PROMPT:
Among the entries below, extract exactly the lines that run from the one with "set (s1 := set_acme _ _). set" through the one with "unfold wp in", both ends included.

[Source records]

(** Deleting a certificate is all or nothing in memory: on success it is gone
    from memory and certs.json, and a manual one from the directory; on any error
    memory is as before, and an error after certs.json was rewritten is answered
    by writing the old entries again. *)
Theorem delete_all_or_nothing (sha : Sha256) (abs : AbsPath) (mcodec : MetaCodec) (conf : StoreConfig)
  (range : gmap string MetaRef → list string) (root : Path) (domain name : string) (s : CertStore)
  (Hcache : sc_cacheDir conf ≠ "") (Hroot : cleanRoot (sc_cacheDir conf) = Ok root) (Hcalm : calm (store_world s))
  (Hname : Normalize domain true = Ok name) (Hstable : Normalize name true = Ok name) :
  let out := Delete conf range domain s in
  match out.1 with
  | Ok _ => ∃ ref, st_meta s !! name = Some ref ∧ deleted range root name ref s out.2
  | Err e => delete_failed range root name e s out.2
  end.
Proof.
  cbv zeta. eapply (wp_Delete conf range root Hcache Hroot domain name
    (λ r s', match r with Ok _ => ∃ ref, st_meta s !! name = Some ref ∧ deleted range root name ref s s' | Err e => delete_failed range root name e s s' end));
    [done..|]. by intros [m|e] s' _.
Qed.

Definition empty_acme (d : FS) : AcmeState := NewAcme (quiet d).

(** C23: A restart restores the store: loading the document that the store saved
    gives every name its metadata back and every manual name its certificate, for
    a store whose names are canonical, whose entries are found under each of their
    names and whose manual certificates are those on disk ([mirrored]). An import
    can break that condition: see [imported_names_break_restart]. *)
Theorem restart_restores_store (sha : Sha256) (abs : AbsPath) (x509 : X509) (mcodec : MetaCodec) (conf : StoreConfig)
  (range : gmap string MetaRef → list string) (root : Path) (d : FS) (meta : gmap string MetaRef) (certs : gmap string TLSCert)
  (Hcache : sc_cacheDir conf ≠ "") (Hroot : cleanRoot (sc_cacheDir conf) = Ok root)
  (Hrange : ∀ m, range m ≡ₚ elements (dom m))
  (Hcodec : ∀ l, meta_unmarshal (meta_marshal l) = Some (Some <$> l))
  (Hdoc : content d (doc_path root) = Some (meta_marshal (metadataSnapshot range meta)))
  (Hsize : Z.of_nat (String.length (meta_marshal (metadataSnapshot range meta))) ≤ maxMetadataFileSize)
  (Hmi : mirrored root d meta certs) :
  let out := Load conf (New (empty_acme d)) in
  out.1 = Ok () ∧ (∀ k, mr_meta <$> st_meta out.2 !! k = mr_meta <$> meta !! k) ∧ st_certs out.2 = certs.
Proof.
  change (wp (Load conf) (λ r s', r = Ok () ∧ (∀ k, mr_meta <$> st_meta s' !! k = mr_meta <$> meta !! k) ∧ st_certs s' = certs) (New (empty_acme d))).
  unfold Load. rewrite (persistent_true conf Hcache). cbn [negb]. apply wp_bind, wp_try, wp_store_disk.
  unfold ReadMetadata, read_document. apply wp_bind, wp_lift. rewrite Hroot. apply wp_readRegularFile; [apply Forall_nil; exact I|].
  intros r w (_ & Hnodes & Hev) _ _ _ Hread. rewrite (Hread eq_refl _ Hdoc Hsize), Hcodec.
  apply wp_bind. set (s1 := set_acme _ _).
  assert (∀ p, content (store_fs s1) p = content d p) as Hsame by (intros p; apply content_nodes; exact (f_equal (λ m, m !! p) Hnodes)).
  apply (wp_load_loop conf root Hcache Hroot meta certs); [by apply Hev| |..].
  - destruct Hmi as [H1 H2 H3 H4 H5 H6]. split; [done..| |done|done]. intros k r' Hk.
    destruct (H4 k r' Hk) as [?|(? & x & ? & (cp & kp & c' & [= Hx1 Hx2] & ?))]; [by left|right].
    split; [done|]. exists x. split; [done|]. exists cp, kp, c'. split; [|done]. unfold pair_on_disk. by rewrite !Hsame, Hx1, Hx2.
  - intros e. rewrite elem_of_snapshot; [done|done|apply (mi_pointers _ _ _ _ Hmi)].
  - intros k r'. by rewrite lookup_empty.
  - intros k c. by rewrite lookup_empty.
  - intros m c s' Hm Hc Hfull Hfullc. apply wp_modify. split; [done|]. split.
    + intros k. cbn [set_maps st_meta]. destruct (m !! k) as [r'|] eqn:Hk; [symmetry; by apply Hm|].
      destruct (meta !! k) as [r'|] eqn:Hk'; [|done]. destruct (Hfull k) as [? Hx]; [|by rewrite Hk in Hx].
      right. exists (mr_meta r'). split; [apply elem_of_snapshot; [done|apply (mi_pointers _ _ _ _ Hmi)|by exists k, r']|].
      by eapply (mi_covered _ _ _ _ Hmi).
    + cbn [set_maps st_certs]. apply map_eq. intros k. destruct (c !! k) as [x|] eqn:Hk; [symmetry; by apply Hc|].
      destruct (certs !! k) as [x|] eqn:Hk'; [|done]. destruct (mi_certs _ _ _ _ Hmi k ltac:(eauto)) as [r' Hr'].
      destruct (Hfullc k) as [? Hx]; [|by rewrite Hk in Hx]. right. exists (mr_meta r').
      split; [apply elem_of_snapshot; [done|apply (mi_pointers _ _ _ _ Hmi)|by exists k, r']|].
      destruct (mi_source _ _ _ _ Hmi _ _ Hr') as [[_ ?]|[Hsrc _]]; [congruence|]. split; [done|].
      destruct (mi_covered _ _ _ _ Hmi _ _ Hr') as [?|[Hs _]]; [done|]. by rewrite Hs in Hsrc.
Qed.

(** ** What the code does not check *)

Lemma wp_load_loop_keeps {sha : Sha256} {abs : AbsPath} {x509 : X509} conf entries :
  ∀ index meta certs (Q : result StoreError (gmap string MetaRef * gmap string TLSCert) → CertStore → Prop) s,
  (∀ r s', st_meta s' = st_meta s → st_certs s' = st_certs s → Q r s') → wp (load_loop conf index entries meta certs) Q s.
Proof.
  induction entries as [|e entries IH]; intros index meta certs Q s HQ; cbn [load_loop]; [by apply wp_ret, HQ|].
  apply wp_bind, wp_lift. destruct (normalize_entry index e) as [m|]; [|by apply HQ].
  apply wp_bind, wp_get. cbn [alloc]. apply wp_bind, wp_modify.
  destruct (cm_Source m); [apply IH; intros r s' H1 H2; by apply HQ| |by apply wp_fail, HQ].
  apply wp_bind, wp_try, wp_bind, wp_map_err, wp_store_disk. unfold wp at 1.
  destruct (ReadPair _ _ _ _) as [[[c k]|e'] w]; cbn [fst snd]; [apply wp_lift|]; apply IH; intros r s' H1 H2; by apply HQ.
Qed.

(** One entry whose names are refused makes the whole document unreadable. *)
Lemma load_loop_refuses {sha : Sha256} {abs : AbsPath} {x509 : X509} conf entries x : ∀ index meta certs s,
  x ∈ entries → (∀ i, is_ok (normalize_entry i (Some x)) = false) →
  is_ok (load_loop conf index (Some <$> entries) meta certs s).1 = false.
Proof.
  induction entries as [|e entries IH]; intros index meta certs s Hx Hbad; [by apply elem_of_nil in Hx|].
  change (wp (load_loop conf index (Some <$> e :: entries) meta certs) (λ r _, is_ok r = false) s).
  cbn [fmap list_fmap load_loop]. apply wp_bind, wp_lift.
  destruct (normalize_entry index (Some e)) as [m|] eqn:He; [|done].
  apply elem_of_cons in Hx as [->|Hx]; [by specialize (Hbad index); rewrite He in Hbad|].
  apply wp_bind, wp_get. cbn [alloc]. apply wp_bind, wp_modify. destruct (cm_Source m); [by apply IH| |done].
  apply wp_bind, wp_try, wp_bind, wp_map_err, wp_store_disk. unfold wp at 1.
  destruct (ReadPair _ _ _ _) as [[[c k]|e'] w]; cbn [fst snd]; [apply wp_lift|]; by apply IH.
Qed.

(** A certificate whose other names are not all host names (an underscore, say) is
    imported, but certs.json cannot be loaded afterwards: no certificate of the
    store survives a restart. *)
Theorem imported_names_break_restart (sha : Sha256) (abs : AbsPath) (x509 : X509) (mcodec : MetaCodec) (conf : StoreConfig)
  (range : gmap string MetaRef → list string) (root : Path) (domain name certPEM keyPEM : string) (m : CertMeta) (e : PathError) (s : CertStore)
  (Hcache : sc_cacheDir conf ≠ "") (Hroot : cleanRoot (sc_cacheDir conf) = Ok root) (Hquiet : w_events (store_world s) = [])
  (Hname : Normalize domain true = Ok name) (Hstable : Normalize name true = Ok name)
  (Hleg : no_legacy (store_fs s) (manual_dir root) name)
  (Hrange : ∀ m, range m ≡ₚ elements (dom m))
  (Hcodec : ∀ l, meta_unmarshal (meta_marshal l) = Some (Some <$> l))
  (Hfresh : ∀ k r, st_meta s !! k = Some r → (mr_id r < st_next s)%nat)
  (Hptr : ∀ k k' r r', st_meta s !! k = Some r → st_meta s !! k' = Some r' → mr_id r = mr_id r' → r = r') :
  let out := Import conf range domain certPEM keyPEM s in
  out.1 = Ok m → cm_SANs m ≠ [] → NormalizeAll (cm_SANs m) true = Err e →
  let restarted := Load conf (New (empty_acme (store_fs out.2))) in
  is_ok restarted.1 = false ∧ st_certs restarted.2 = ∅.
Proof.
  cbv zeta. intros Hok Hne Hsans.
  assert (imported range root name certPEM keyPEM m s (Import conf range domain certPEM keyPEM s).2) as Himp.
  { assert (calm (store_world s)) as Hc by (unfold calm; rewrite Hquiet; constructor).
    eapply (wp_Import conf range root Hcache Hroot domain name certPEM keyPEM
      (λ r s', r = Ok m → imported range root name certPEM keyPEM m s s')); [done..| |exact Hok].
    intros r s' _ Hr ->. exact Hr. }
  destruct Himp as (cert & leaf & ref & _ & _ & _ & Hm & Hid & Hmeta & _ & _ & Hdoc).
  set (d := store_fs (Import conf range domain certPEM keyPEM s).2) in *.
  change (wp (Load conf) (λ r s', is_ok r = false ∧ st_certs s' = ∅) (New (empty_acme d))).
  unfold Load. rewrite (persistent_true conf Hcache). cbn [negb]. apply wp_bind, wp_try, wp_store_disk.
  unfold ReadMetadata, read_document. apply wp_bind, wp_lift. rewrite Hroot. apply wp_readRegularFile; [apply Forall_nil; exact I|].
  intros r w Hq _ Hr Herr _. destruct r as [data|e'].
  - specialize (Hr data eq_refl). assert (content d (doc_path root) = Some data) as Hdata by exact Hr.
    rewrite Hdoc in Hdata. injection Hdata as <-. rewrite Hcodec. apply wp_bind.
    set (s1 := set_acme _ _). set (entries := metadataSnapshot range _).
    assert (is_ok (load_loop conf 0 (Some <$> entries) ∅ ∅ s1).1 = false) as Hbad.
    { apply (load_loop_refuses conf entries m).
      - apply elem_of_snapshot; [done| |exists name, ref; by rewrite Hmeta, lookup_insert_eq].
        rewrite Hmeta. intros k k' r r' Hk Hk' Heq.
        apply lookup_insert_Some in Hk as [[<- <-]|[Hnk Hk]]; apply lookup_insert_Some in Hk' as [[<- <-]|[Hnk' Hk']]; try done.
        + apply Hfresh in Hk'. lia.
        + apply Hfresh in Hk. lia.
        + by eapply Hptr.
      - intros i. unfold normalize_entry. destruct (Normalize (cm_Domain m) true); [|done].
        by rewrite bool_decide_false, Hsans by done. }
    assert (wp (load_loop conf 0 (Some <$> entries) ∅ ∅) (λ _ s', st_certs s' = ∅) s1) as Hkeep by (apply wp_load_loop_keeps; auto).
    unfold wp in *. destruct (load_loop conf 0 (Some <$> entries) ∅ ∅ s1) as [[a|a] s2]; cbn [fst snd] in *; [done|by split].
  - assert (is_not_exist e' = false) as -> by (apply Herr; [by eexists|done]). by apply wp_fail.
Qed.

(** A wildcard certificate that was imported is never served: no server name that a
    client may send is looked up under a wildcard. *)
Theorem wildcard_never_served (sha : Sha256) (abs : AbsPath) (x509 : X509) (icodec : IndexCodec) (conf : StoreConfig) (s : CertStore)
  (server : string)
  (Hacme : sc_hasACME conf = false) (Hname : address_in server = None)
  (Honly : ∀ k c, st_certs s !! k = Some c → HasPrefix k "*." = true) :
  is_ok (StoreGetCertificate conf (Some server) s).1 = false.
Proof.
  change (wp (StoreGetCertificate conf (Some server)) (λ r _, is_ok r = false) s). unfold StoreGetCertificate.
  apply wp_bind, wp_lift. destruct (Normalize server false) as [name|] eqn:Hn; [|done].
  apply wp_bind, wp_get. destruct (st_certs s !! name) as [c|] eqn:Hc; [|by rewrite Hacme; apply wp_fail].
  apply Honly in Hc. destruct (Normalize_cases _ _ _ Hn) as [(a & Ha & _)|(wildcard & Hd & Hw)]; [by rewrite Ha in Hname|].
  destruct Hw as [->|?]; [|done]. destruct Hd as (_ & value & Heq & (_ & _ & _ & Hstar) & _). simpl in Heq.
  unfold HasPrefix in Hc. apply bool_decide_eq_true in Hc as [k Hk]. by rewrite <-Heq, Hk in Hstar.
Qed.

TASK RESPONSE:
    set (s1 := set_acme _ _). set (entries := metadataSnapshot range _).
    assert (is_ok (load_loop conf 0 (Some <$> entries) ∅ ∅ s1).1 = false) as Hbad.
    { apply (load_loop_refuses conf entries m).
      - apply elem_of_snapshot; [done| |exists name, ref; by rewrite Hmeta, lookup_insert_eq].
        rewrite Hmeta. intros k k' r r' Hk Hk' Heq.
        apply lookup_insert_Some in Hk as [[<- <-]|[Hnk Hk]]; apply lookup_insert_Some in Hk' as [[<- <-]|[Hnk' Hk']]; try done.
        + apply Hfresh in Hk'. lia.
        + apply Hfresh in Hk. lia.
        + by eapply Hptr.
      - intros i. unfold normalize_entry. destruct (Normalize (cm_Domain m) true); [|done].
        by rewrite bool_decide_false, Hsans by done. }
    assert (wp (load_loop conf 0 (Some <$> entries) ∅ ∅) (λ _ s', st_certs s' = ∅) s1) as Hkeep by (apply wp_load_loop_keeps; auto).
    unfold wp in *. destruct (load_loop conf 0 (Some <$> entries) ∅ ∅ s1) as [[a|a] s2]; cbn [fst snd] in *; [done|by split].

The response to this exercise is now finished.